The Battle of Muesli vs Aloo Paranthas

When I woke up at four in the morning today and went for a long drive and then stopped at a park for a quick jog, I knew it was going to be one of those days. The more energetic the start to the day, the earlier the energy recess sets in. I gave a whole new meaning to the word “sloth” today. Amplified, magnified, hyperbolized, expanded, and inflated it’s meaning. Slept almost the whole day!

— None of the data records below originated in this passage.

(** Creating the account. *)
Lemma create_dispatch s r m' :
  runs_at T (dispatch fuel rpcd s SamrIf OPNUM_CREATE_USER2_IN_DOMAIN (create_user2_stub DOMAIN_HANDLE computer)) m r m' ->
  match r with
  | Some (Ok out, s') => s' = s /\ exists rid status, in_u32 rid /\ out = create_user2_response rid status /\
      ((status = STATUS_SUCCESS /\ rid = n /\ holds st Kdc.index_spec (set_entry st F dn created) m') \/
       (status = STATUS_INTERNAL_DB_ERROR /\ (holds st Kdc.index_spec F m' \/ holds st Kdc.index_spec (set_entry st F dn created) m')))
  | Some (Err _, _) => False
  | None => holds st Kdc.index_spec F m'
  end.
Proof.
  intros Hr%runs_at_runs. change (dispatch fuel rpcd s SamrIf OPNUM_CREATE_USER2_IN_DOMAIN (create_user2_stub DOMAIN_HANDLE computer)) with
    (prog_bind_ (fun r => Ret ((fun r => (r, s)) <$> r)) (prog_bind_ (fun r => Ret (ok_or Malformed <$> r))
      (create_user2_in_domain fuel (mkSamrState st base rpcd_spec) (Samr.domain_sid info) (create_user2_stub DOMAIN_HANDLE computer)))) in Hr.
  apply runs_bind in Hr as (x & m1 & Hr & -> & ->). apply runs_bind in Hr as (y & m2 & Hr & -> & ->).
  unfold create_user2_in_domain in Hr. rewrite (create_stub_reads DOMAIN_HANDLE computer) in Hr by (apply Hfits || done). rewrite Hdn in Hr.
  cbn [samr_store Samr.index_spec] in Hr. fold created in Hr. apply runs_bind in Hr as (a & m3 & Ha & Hr).
  apply (allocate_rid_holds st Hst Kdc.index_spec F) with (n := n) in Ha as [HF1 Hrid]; [|done..].
  destruct a as [[rid|]|er].
  - rewrite (Hrid rid eq_refl) in *. fold created in Hr. rewrite create_same in Hr. apply runs_bind in Hr as (c & m4 & Hc & -> & ->).
    apply (create_entry_runs st Hst Kdc.index_spec F) in Hc as [Hb Ho]; [|done|done|apply created_wf].
    rewrite bool_decide_true in Hb, Ho by done. cbn [fmap option_fmap option_map ok_or]. split; [done|].
    destruct c as [[]|er]; cbn [outcome] in Ho.
    + exists n, STATUS_SUCCESS. split; [apply next_rid_u32|]. split; [done|]. by left.
    + by specialize (Hb false eq_refl).
    + exists 0, STATUS_INTERNAL_DB_ERROR. split; [done|]. split; [done|]. by right.
  - by destruct Hr as [-> ->].
  - destruct Hr as [-> ->]. cbn [fmap option_fmap option_map ok_or]. split; [done|].
    exists 0, STATUS_INTERNAL_DB_ERROR. split; [done|]. split; [done|]. right. auto.
Qed.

After the sudden burst of energy and strenuous physical activity in the morning, I decided to sustain that rare desire of doing something healthy. It was time to attack my daily diet after the attack on physical activity or rather the lack of it. Decided that breakfast will be a small bowl of muesli and a fruit instead of the usual parathas. My mother asked once again whether I was sure I didn’t want Aloo paranthas for breakfast. I was so charged up about fitness by now that I vehemently refused. It was 8am when I had breakfast and went around the house feeling quite smug about my new found enthusiasm for fitness after a long hiatus. I felt so good till I heard my stomach growl at 9 am! I tried to curb the temptation to reach for the paranthas by eating some high fiber biscuits which claimed to get rid of hunger in a jiffy. Struggled for an hour. Distracted myself from the thought of food by studying, but that was a disaster. I gave up after a while and binged on paranthas much to the amusement of my family. I tried to justify by saying that I would cut down on the calorie intake gradually, today was the wrong approach. I over-ate. And that resulted in immediate drowsiness. I usually spend Sundays catching up on my reading and watching movies, the only time I can fully indulge on my hobbies without feeling guilty. So after the meal, I sat down to watch one of my favorite movies, “The Breakfast Club” (coincidence??) but felt so drowsy, I slept off within few minutes. I woke up, had a quick shower, more food at lunch, and again felt drowsy and the vicious cycle continued till dinner time now. I had hardly been sleeping more than four hours per day in the past week and my body caught up on the lost sleep. But what’s distressing me is my poor resolve to stick to my fitness routine.

Lessons learnt:
1. After a long break in your fitness routine; build it up gradually, rather than doing everything at once. Adapt your body gradually.

2. Be realistic in your approach to cutting down calories. Especially when Aloo Paranthas are involved. And stick to your resolve. Don’t follow my example.

I’m sleeping off now. The sloth fairy hasn’t left me yet. And I’ve some really sore muscles tonight because of the long gap in exercising. I hope for a better start tomorrow. No Aloo Paranthas tomorrow.